→ GOAL OF THE EXERCISE: In the material below, find each line that contains the word "Instance" and copy it.

..........

Lemma x9_quota_round_trip_witness :
  exists (st' : state) (r : Z),
    snd (pawsGetLogs unit example_auth upstream_daily_limit example_collector
           example_env (frozen D0) example_state) = Callback [] st' 900
    /\ apiQuotaResetDate st' = Some (Iso r)
    /\ D0 < r
    /\ (D0 + 900000 < r ->
        pawsGetLogs unit example_auth upstream_drained example_collector
          example_env (frozen (D0 + 900000)) st' = ([], Callback [] st' 900))
    /\ (r <= D0 + 86400000 ->
        fst (pawsGetLogs unit example_auth upstream_drained example_collector
               example_env (frozen (D0 + 86400000)) st')
        = [build_params example_state]).
Proof.
  destruct (x9_quota_round_trip unit example_auth upstream_daily_limit
              example_collector example_env (frozen D0) example_state
              example_client daily_limit_error [] eq_refl eq_refl eq_refl
              eq_refl) as (st' & r & Hrun & Hq & Hlt & Hheld & Hfree).
  exists st', r. split; [exact Hrun |]. split; [exact Hq |].
  split; [exact Hlt |]. split.
  - intros H. apply Hheld. exact H.
  - intros H. apply Hfree. exact H.
Defined.

Lemma x11_next_request_resumes_or_restarts_witness :
  exists (st' : state) (delay : Z),
    snd (pawsGetLogs unit example_auth upstream_more_pages example_collector
           example_env (frozen D0) example_state)
      = Callback [VStr "event-1"] st' delay
    /\ fst (pawsGetLogs unit example_auth upstream_drained example_collector
              example_env (frozen (D0 + 1000)) st') = [build_params st']
    /\ pageToken (build_params st') = Some "page-2"
    /\ startTime (build_params st') = Some (Iso D0)
    /\ endTime (build_params st') = Some (Iso (D0 + 60000)).
Proof.
  destruct (x11_next_request_resumes_or_restarts unit example_auth
              upstream_more_pages example_collector example_env (frozen D0)
              example_state example_client [VStr "event-1"] (Some "page-2")
              eq_refl eq_refl eq_refl)
    as (st' & delay & Hrun & Hnext & Htok & Hwin).
  exists st', delay. split; [exact Hrun |].
  split; [apply Hnext |]. split; [exact Htok |].
  apply Hwin. discriminate.
Defined.

Lemma x12_unparsable_window_is_never_repaired_witness :
  Forall (fun st' : state => Moment.parse (until st') = None)
         (run unit example_auth example_collector garbled_env garbled_state
              erratic_cycles).
Proof.
  apply (x12_unparsable_window_is_never_repaired unit example_auth
           example_collector garbled_env erratic_cycles garbled_state).
  reflexivity.
Defined.

Lemma x13_windows_leave_no_gap_witness :
  gapless example_state
    (run unit example_auth example_collector example_env example_state
         erratic_cycles).
Proof.
  apply (x13_windows_leave_no_gap unit example_auth example_collector
           example_env erratic_cycles example_state D0 (D0 + 60000)).
  - vm_compute. discriminate.
  - reflexivity.
  - reflexivity.
  - vm_compute. discriminate.
Defined.

Lemma x14_lagging_collector_polls_again_at_once_witness :
  exists nu : Z,
    until (_getNextCollectionState example_collector (D0 + 30 * 3600000)
             example_state) = Some (Iso nu)
    /\ nu + 3600000 <= D0 + 30 * 3600000
    /\ poll_interval_sec
         (_getNextCollectionState example_collector (D0 + 30 * 3600000)
            example_state) = 1.
Proof.
  destruct (x14_lagging_collector_polls_again_at_once example_collector
              (D0 + 30 * 3600000) (D0 + 60000) example_state eq_refl)
    as (nu & _ & Hu & _ & Hend & Hd).
  - vm_compute. reflexivity.
  - vm_compute. discriminate.
  - exists nu. split; [exact Hu |]. split; [exact Hend | exact Hd].
Defined.

Lemma x15_caught_up_collector_waits_full_interval_witness :
  since (_getNextCollectionState example_collector (D0 + 30000) example_state)
    = Some (Iso (D0 + 30000))
  /\ until (_getNextCollectionState example_collector (D0 + 30000)
              example_state) = Some (Iso (D0 + 30000 + 60 * 1000))
  /\ poll_interval_sec
       (_getNextCollectionState example_collector (D0 + 30000) example_state)
     = 60.
Proof.
  apply (x15_caught_up_collector_waits_full_interval example_collector
           (D0 + 30000) (D0 + 60000) example_state eq_refl).
  - vm_compute. discriminate.
  - vm_compute. discriminate.
Defined.

Lemma x16_drained_window_advances_witness :
  exists nu : Z,
    since (_getNextCollectionState example_collector (D0 + 65000)
             example_state) = until example_state
    /\ until (_getNextCollectionState example_collector (D0 + 65000)
                example_state) = Some (Iso nu)
    /\ D0 + 60000 < nu.
Proof.
  destruct (x16_drained_window_advances example_collector (D0 + 65000)
              (D0 + 60000) example_state eq_refl)
    as (nu & Hs & Hu & Hlt & _).
  - vm_compute. discriminate.
  - vm_compute. reflexivity.
  - exists nu. split; [exact Hs |]. split; [exact Hu | exact Hlt].
Defined.

Lemma x17_first_request_after_initialization_witness :
  fst (pawsGetLogs unit example_auth upstream_drained example_collector
         example_env (frozen (D0 + 1000))
         {| application := login;
            since := Some (Iso (D0 - 300000));
            until := Some (Iso (D0 - 240000));
            nextPage := None;
            apiQuotaResetDate := None;
            poll_interval_sec := 1 |})
  = [{| pageToken := None;
        startTime := Some (Iso (D0 - 5 * 60000));
        endTime := Some (Iso (D0 - 5 * 60000 + 60 * 1000));
        userKey := "all";
        applicationName := login |}].
Proof.
  refine (proj2 (proj2 (x17_first_request_after_initialization unit
                          example_auth example_collector example_env D0
                          (D0 - 5 * 60000) _ 1 _ example_client _ eq_refl _
                          eq_refl)) upstream_drained (frozen (D0 + 1000))).
  - right. split; reflexivity.
  - left. reflexivity.
Defined.

Lemma x18_framed_record_keys_witness :
  exists formattedMsg : gmap string value,
    pawsFormatLog lookup_fails_ts lookup_fails_typeId example_stringify
      example_stringify (VObj [("actor", VStr "someone")])
    = Returns formattedMsg
    /\ required_keys ⊆ dom formattedMsg
    /\ dom formattedMsg ⊆ required_keys ∪ optional_keys.
Proof.
  eexists. split; [reflexivity |].
  apply (x18_framed_record_keys lookup_fails_ts lookup_fails_typeId
           example_stringify example_stringify
           (VObj [("actor", VStr "someone")])).
  reflexivity.
Defined.

Lemma x20_client_scopes_spell_the_configured_string_witness :
  scopes unit example_client <> []
  /\ join ","%char (scopes unit example_client) = "scope.a,scope.b".
Proof.
  destruct (x20_client_scopes_spell_the_configured_string unit example_auth
              example_collector example_env example_client eq_refl)
    as (_ & Hne & _ & scope & Hscope & Hjoin).
  split; [exact Hne |].
  injection Hscope as <-. exact Hjoin.
Defined.
(** X3. On the in-memory store, for every entity type and every
    identifier whose row decodes: after the deactivation (for a job
    description, after [close_job_description]) the lookup by identifier
    still returns the entity, stamped with the instant of the call, while
    every entity of the default listing comes from a row that does not
    have that identifier. *)
Theorem deactivated_entity_is_found_but_not_listed (m : MemStore.t) (now : datetime) :
  utc_instant now ->
  (forall id_ r a,
      first_row m Applicants.TABLE_NAME (VStr id_) = Some r ->
      Applicants.from_dict r = Ok a ->
      deactivation_visibility (Applicants.deactivate_applicant now id_)
        (Applicants.get_applicant_by_id id_) (Applicants.get_all_applicants false)
        Applicants.from_dict Applicants.deactive_at m Applicants.TABLE_NAME (VStr id_) now) /\
  (forall id_ r c,
      first_row m Clients.TABLE_NAME (VStr id_) = Some r ->
      Clients.from_dict r = Ok c ->
      deactivation_visibility (Clients.deactivate_client now id_)
        (Clients.get_client_by_id id_) (Clients.get_all_clients false)
        Clients.from_dict Clients.deactive m Clients.TABLE_NAME (VStr id_) now) /\
  (forall id_ r x,
      first_row m Recruiters.TABLE_NAME (VStr id_) = Some r ->
      Recruiters.from_dict r = Ok x ->
      deactivation_visibility (Recruiters.deactivate_recruiter now id_)
        (Recruiters.get_recruiter_by_id id_) (Recruiters.get_all_recruiters false)
        Recruiters.from_dict Recruiters.deactive_at m Recruiters.TABLE_NAME (VStr id_) now) /\
  (forall id_ r a,
      first_row m JobApplications.TABLE_NAME (VNum id_) = Some r ->
      JobApplications.from_dict r = Ok a ->
      deactivation_visibility (JobApplications.deactivate_application now id_)
        (JobApplications.get_application_by_id id_)
        (JobApplications.get_all_applications false)
        JobApplications.from_dict JobApplications.deactive_at m
        JobApplications.TABLE_NAME (VNum id_) now) /\
  (forall id_ r j,
      first_row m JobDescriptions.TABLE_NAME (VStr id_) = Some r ->
      JobDescriptions.from_dict r = Ok j ->
      deactivation_visibility (JobDescriptions.close_job_description now id_)
        (JobDescriptions.get_job_description_by_id id_)
        (JobDescriptions.get_all_job_descriptions false)
        JobDescriptions.from_dict JobDescriptions.deactive_at m
        JobDescriptions.TABLE_NAME (VStr id_) now).
Proof.
  intros Hnow. split; [|split; [|split; [|split]]]; intros id_ r e Hr He.
  - apply (visibility_generic Applicants.from_dict Applicants.TABLE_NAME "deactive_at"
             Applicants.deactive_at _ ∅ (lookup_empty _) ltac:(done)
             (no_extra_decodes _) Applicant_set_deactive_at ltac:(reflexivity)
             m (VStr id_) r e now Hr He Hnow).
  - apply (visibility_generic Clients.from_dict Clients.TABLE_NAME "deactive"
             Clients.deactive _ ∅ (lookup_empty _) ltac:(done)
             (no_extra_decodes _) Client_set_deactive ltac:(reflexivity)
             m (VStr id_) r e now Hr He Hnow).
  - apply (visibility_generic Recruiters.from_dict Recruiters.TABLE_NAME "deactive_at"
             Recruiters.deactive_at _ ∅ (lookup_empty _) ltac:(done)
             (no_extra_decodes _) Recruiter_set_deactive_at ltac:(reflexivity)
             m (VStr id_) r e now Hr He Hnow).
  - apply (visibility_generic JobApplications.from_dict JobApplications.TABLE_NAME
             "deactive_at" JobApplications.deactive_at _ ∅ (lookup_empty _) ltac:(done)
             (no_extra_decodes _) JobApplication_set_deactive_at ltac:(reflexivity)
             m (VNum id_) r e now Hr He Hnow).
  - apply (visibility_generic JobDescriptions.from_dict JobDescriptions.TABLE_NAME
             "deactive_at" JobDescriptions.deactive_at
             (fun j o =>
                JobDescriptions.mkJobDescription (JobDescriptions.min_salary j)
                  (JobDescriptions.status j) (JobDescriptions.description j)
                  (JobDescriptions.max_salary j) (JobDescriptions.recruiter_id j)
                  (JobDescriptions.client_id j) (JobDescriptions.id j)
                  (JobDescriptions.created_at j) o)
             {[ "status" := VStr "CLOSED" ]} ltac:(done) ltac:(done))
      with (r := r) (e := e); try assumption.
    + intros r' e' He'. rewrite singleton_union.
      rewrite (JobDescription_set_status r' e' _ He'). eauto.
    + apply JobDescription_set_deactive_at.
    + reflexivity.
Qed.

Lemma deactivated_entity_is_found_but_not_listed_witness :
  exists a,
    (run (_ <- Applicants.deactivate_applicant Sample.noon Sample.uuid_a ;;
          Applicants.get_applicant_by_id Sample.uuid_a) Sample.store).1 = Ok (Some a) /\
    Applicants.deactive_at a = Some Sample.noon.
Proof.
  destruct (deactivated_entity_is_found_but_not_listed Sample.store Sample.noon)
    as [Happlicants _].
  - split; vm_compute; reflexivity.
  - edestruct (Happlicants Sample.uuid_a Sample.ana) as [Hfound _].
    + vm_compute. reflexivity.
    + vm_compute. reflexivity.
    + exact Hfound.
Defined.
(** * NexusTask: permission resolution and token revocation

    A shallow embedding of [backend/services/permissions.py] and
    [backend/core/token_blacklist.py], followed by the properties proved
    about them.

    Python integers are [Z]; strings are [string]; [None] is [option]'s
    [None].  Code that talks to the database or to Redis, reads the clock
    or writes to the logger is written in a small state-and-exception
    monad over an explicit world. *)

From stdpp Require Import base option list gmap strings pretty.
From Stdlib Require Import ZArith Lia.

Local Open Scope string_scope.
Local Open Scope Z_scope.

(** ** Computations

    A Python call either returns a value or raises; either way it leaves a
    world behind.  [M W A] is a computation over worlds [W] returning [A]. *)

Inductive outcome (A : Type) :=
| Returned (a : A)
| Raised (e : string).
Arguments Returned {A} a.
Arguments Raised {A} e.

Definition M (W A : Type) : Type := W → outcome A * W.

#[export] Instance M_ret {W} : MRet (M W) := λ A a w, (Returned a, w).

#[export] Instance M_bind {W} : MBind (M W) := λ A B f m w,
  match m w with
  | (Returned a, w') => f a w'
  | (Raised e, w') => (Raised e, w')
  end.

(** [try: body  except Exception as e: handler(e)] *)
Definition try_except {W A} (body : M W A) (handler : string → M W A) : M W A :=
  λ w, match body w with
       | (Returned a, w') => (Returned a, w')
       | (Raised e, w') => handler e w'
       end.

Definition value {W A} (m : M W A) (w : W) : outcome A := (m w).1.
Definition world_after {W A} (m : M W A) (w : W) : W := (m w).2.

(** ** Part I.  [services/permissions.py] *)

Module permissions.

(** *** ORM rows ([models_legacy.py]), restricted to the columns read here.
    Every column below except [Task.assigned_to] is [nullable=False]. *)

Record Project := mkProject {
  p_id : Z;                     (* Project.id, primary key *)
  p_name : string;              (* Project.name *)
  p_owner_id : Z                (* Project.owner_id *)
}.

Record ProjectMember := mkProjectMember {
  m_id : Z;                     (* ProjectMember.id, primary key *)
  m_user_id : Z;                (* ProjectMember.user_id *)
  m_project_id : Z;             (* ProjectMember.project_id *)
  m_role : string               (* ProjectMember.role *)
}.

Record Task := mkTask {
  t_id : Z;                     (* Task.id, primary key *)
  t_project_id : Z;             (* Task.project_id *)
  t_assigned_to : option Z;     (* Task.assigned_to, nullable *)
  t_created_by : Z              (* Task.created_by *)
}.

(** *** The datastore

    The three tables, and a fault oracle saying which queries raise (and
    with which message) when they are issued.  A query is named by the
    rows it asks for, not by its load options: the lookup of a project by
    primary key is one query, with or without [joinedload(Project.owner)],
    and the oracle makes both raise or neither. *)

Inductive query :=
| ProjectGet (project_id : Z)
    (* Project.query[.options(...)].get(project_id) *)
| ProjectMemberFirst (project_id user_id : Z) (role : option string)
    (* ProjectMember.query.filter_by(project_id=, user_id=[, role=]).first() *)
| TaskGet (task_id : Z).
    (* Task.query.get(task_id) *)

Record Datastore := mkDatastore {
  projects : list Project;
  project_members : list ProjectMember;
  tasks : list Task;
  fault : query → option string
}.

Inductive event :=
| Queried (q : query)
| LoggedError (msg : string).

Record World := mkWorld {
  db : Datastore;
  events : list event           (* oldest first *)
}.

Definition record (ev : event) (w : World) : World :=
  {| db := db w; events := events w ++ [ev] |}.

(** [logger.error(msg, exc_info=True)] *)
Definition logger_error (msg : string) : M World unit :=
  λ w, (Returned tt, record (LoggedError msg) w).

(** Issuing a query: it is recorded, then it either raises (the oracle)
    or answers from the tables. *)
Definition run_query {A} (q : query) (answer : Datastore → A) : M World A :=
  λ w, let w' := record (Queried q) w in
       match fault (db w) q with
       | Some e => (Raised e, w')
       | None => (Returned (answer (db w)), w')
       end.

(** Events appended by running [m] from [w]. *)
Definition emitted {A} (m : M World A) (w : World) : list event :=
  drop (length (events w)) (events (world_after m w)).

(** *** The ORM queries of the module *)

Definition Project_query_get (project_id : Z) : M World (option Project) :=
  run_query (ProjectGet project_id)
    (λ d, find (λ p, p_id p =? project_id) (projects d)).

Definition role_filter (role : option string) (m : ProjectMember) : bool :=
  match role with
  | None => true
  | Some r => bool_decide (m_role m = r)
  end.

Definition ProjectMember_query_filter_by_first
    (project_id user_id : Z) (role : option string) : M World (option ProjectMember) :=
  run_query (ProjectMemberFirst project_id user_id role)
    (λ d, find (λ m, (m_project_id m =? project_id)
                     && (m_user_id m =? user_id)
                     && role_filter role m)
               (project_members d)).

Definition Task_query_get (task_id : Z) : M World (option Task) :=
  run_query (TaskGet task_id)
    (λ d, find (λ t, t_id t =? task_id) (tasks d)).

(** *** [check_project_access] (permissions.py:99-234) *)

Definition check_project_access (project_id user_id : Z)
  : M World (bool * option Project * option string) :=
  try_except
    (project ← Project_query_get project_id;
     match project with
     | None => mret (false, None, None)
     | Some project =>
         if p_owner_id project =? user_id
         then mret (true, Some project, Some "owner")
         else
           member ← ProjectMember_query_filter_by_first project_id user_id None;
           match member with
           | Some member => mret (true, Some project, Some (m_role member))
           | None => mret (false, None, None)
           end
     end)
    (λ e, logger_error ("Error checking project access: " +:+ e);;
          mret (false, None, None)).

(** *** [check_project_admin] (permissions.py:237-312) *)

Definition check_project_admin (project_id user_id : Z) : M World bool :=
  try_except
    (project ← Project_query_get project_id;
     match project with
     | None => mret false
     | Some project =>
         if p_owner_id project =? user_id
         then mret true
         else
           member ← ProjectMember_query_filter_by_first
                      project_id user_id (Some "admin");
           mret (bool_decide (member ≠ None))
     end)
    (λ e, logger_error ("Error checking project admin: " +:+ e);;
          mret false).

(** *** [check_project_member] (permissions.py:315-355) *)

Definition check_project_member (project_id user_id : Z) : M World bool :=
  '(has_access, _, _) ← check_project_access project_id user_id;
  mret has_access.

(** *** [check_task_access] (permissions.py:362-430) *)

Definition check_task_access (task_id user_id : Z)
  : M World (bool * option Task * option string) :=
  try_except
    (task ← Task_query_get task_id;
     match task with
     | None => mret (false, None, None)
     | Some task =>
         '(has_access, _, role) ← check_project_access (t_project_id task) user_id;
         if has_access : bool
         then mret (true, Some task, role)
         else mret (false, None, None)
     end)
    (λ e, logger_error ("Error checking task access: " +:+ e);;
          mret (false, None, None)).

(** *** [can_modify_task] (permissions.py:433-531) *)

Definition can_modify_task (task_id user_id : Z) : M World (bool * option Task) :=
  try_except
    (task ← Task_query_get task_id;
     match task with
     | None => mret (false, None)
     | Some task =>
         if (t_created_by task =? user_id)
            || bool_decide (t_assigned_to task = Some user_id)
         then mret (true, Some task)
         else
           is_admin ← check_project_admin (t_project_id task) user_id;
           if is_admin : bool
           then mret (true, Some task)
           else mret (false, None)
     end)
    (λ e, logger_error ("Error checking task modification permission: " +:+ e);;
          mret (false, None)).

(** *** The reference definition of the specification

    [resolve_project_access] is written from the specification's four
    steps, over the tables, to be compared with [check_project_access]. *)

Definition deny3 {A} : bool * option A * option string := (false, None, None).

..........

→ OUTPUT OF THE TASK:
#[export] Instance M_ret {W} : MRet (M W) := λ A a w, (Returned a, w).
#[export] Instance M_bind {W} : MBind (M W) := λ A B f m w,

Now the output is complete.